Another book that I was very much anticipating the arrival of this year, especially when the magpie part of my brain started seeing the beautiful evidence, was Emma Healey’s Whistle in the Dark. Her second novel after Elizabeth is Missing, which I absolutely loved when I read it in 2014, so much so that it was in my top three readings for that year. So no pressure for Whistle in the Dark then …
Penguin Books, hardback, 2018, fiction, 336 pages, kindly sent by the publisher
The sun had set behind the building and all the previously golden edges were now gray. The relief Jen felt when she saw Lana again turned into something else, and although she mostly wanted to bundle her up and weigh her, felt the weight of her and did everything to make sure her daughter was really good went there was a thin thread of fear in her too. She was afraid to pull on it but knew she couldn’t resist for long.
“How did you get lost?” she said to Lana, who opened and closed her eyes.
When Whistle in the Dark opens, we go to Jen’s hospital a few hours after her daughter was found after she disappeared a few days earlier. We soon learn that Jen felt an added sense of guilt when Lana went missing on an artistic retreat with her mother to bring them closer together after some difficult times. The question that will soon preoccupy Jen and become the focus of the novel for us as readers is where on earth Lana has gone these four days and what may or may not have happened to her. Lana is silent, but what, if anything, could she be hiding or just too scared to share?
Lana faked sleep as far as London: Jen knew that she was fooling because she had seen her sleep, the corners of her mouth wet, her arms wrapped around each other, her legs spread. She knew that proper, dry sleep in the back of the car was a fiction.
I think Healey stands out in her second novel for the tension and the atmosphere. Not only does the book start with a real dynamic from the start, it persists during the first few days to weeks later when things settle down and return to normal. As normal as it may be for your daughter to start speaking a little differently, the only way to sleep is when she sees the sky and a mysterious cat keeps popping up around your house.
Coupled with the brooding atmosphere, one of the other elements that I enjoyed, if that’s the right word, in Whistle in the Dark is the sense of the “other” that sometimes comes to the fore. We hear of a time when Jen believes she has met a modern incarnation of Rumpelstiltskin. We learn that there are groups online who are all trying to find out what happened to Lana because she was lured into a reservoir by a mermaid who was cheered away by ghosts. Taken to hell by the devil, kidnapped by aliens (my hometown gets an infamous mention that I kind of loved) who are reported to show up in the forest with flashing lights or be forced into rituals of a local cult. This online fever, part of which becomes a larger part of history, reveals the dangers of the digital world, let alone the supernatural or the real, as Jen continues to believe that her daughter was involved in some sort of attack and kidnapping .
Bonsall is located in the center of what is known as the Matlock Triangle, where reports of strange lights, eerie noises and things often float in the sky. One of the reports came from the night Lana Maddox went missing. Did aliens come down and kidnap them before erasing their memories and bringing them back to Earth?

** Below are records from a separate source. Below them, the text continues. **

Lemma spsc_queue k r p c pu po ps cs :
  spsc_inv k r p c pu po ps cs ->
  exists queue, pu = po ++ taken c ++ queue /\ zlen (taken c) = reading c /\
    (forall i, 0 <= i < zlen queue ->
       sp_buf r !z (Z.land (wrap 64 (zlen po + reading c + i)) (sp_mask r)) = Some (queue !z i)).
Proof.
  intros [Hk Hm Hb _ _ Ho [q Hq] Hs _ Hc]. pose proof (zlen_nonneg po).
  assert (exists queue, q = taken c ++ queue) as [queue ->].
  { destruct c; simpl in *; try by exists q. destruct Hc as (_ & _ & Hv). subst pu.
    rewrite zget_app_r, Z.sub_diag in Hv by lia. destruct q as [|w q]; [done|].
    exists q. rewrite zget_lookup in Hv by lia. by simplify_eq/=. }
  exists queue. split; [done|]. split; [by destruct c|]. intros i Hi.
  assert (zlen (taken c) = reading c) as Ht by by destruct c. pose proof (reading_range c).
  assert (zlen pu = zlen po + reading c + zlen queue) as Hl by (subst pu; zsimp; lia).
  rewrite Hm, land_slot by lia. rewrite Hs by lia. subst pu. f_equal.
  rewrite app_assoc, zget_app_r by (zsimp; lia). f_equal. zsimp. lia.
Qed.

(** C16: in every interleaving, with the other side's counter read as stale as
    its last reading allows: no step is undefined behaviour (no slot index out
    of the buffer, no read of an uninitialised slot, no read and write of one
    slot at once); the values handed to [push] and not refused are, in order,
    the values [pop] has returned, the one it has taken out of its slot and is
    about to return, the queued ones and the one a running [push] carries; the
    slots from the head on hold exactly the queued values; and at most
    [capacity] values are outstanding. *)
Theorem spsc_interleaving_fifo A capacity given r p c pu po ps cs :
  0 <= capacity -> spsc_reachable A capacity given (Conf r p c pu po ps cs) ->
  p <> PUndef /\ c <> CUndef /\
  exists queue,
    given = po ++ taken c ++ queue ++ pending p /\
    (forall i, 0 <= i < zlen queue ->
       sp_buf r !z (Z.land (wrap 64 (zlen po + zlen (taken c) + i)) (sp_mask r))
       = Some (queue !z i)) /\
    zlen (taken c) + zlen queue <= spsc_capacity r /\
    sp_head r = wrap 64 (zlen po) /\
    sp_tail r = wrap 64 (zlen po + zlen (taken c) + zlen queue).
Proof.
  intros Hc Hr. pose proof (reachable_given _ _ _ _ Hc Hr) as Hg.
  destruct (reachable_inv _ _ _ _ Hc Hr) as [k Hi].
  destruct (spsc_queue _ _ _ _ _ _ _ _ Hi) as (queue & Hq & Ht & Hs).
  destruct Hi as [Hk Hm _ Hh Htl Ho _ _ Hp Hcons].
  split; [by intros ->|]. split; [by intros ->|]. exists queue. unfold spsc_capacity.
  simpl in Hg. subst pu. rewrite Ht, Hg, <- !(assoc_L (++)). zsimp.
  split; [done|]. split; [done|]. split; [lia|]. split; [done|].
  rewrite Htl. f_equal. lia.
Qed.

You can sense a “but” coming here and you would be right. I found that after the first third of the novel, the dynamic had changed completely when Lana and Jen both tried to get on with their lives without ever getting on with their lives, even more so in the case of Jen. When both are stuck together at home, it creates a claustrophobic, seductive, easily repetitive nature that feels like wading through treacle. I know that sounds tough. BUT and here is another “but” to combat the last one, after getting away from the book I think that’s how you should feel. After such heightened drama in someone’s life, things will return to “normal” at some point and in many ways there can be a major dip in adrenaline if something big happens in your life. The everyday things of life can return, only they seem to be even more worldly in comparison. I think that was Healey’s intention. It also serves as a quieter period in the novel, where suspicions and theories are further deliberated before the tension builds up again towards the end, which I thought Healey wrote brilliantly.
“Why don’t you take a picture of it for Instagram? The colors are so vivid. ‘
“Nobody cares about a piss scone, mum. That is not the point. Strawberry jam is lame. ‘
I should also add to her that one of the things I loved consistently was how well Healey writes about teenagers, mother-daughter bonding, and how ironic is middle class life and family home life. From the outside world, in cases like the art retreat where they meet Peny, a woman who insists “she could tell if you pronounced her name with a two N”; into the interiors of the family home, where Jen is obsessed with social media and doesn’t understand it at all, but is desperately trying to use it to engage her daughter. The novel also deals with the single parent, sibling rivalry, the rifts in marriages, and more, all of which were written with such wonderful observations of human nature.
Elizabeth is missing to follow what was so loved would be an arduous act. Healey proved again with Whistle in the Dark, interestingly again with lost memories, that they write the lives and scenarios of everyday people going through extraordinary times with compassion, emotions, dry wit and an eye for the intricacies and complexities of human nature can makes her fiction so convincing and poignant. I’m really looking forward to booking three.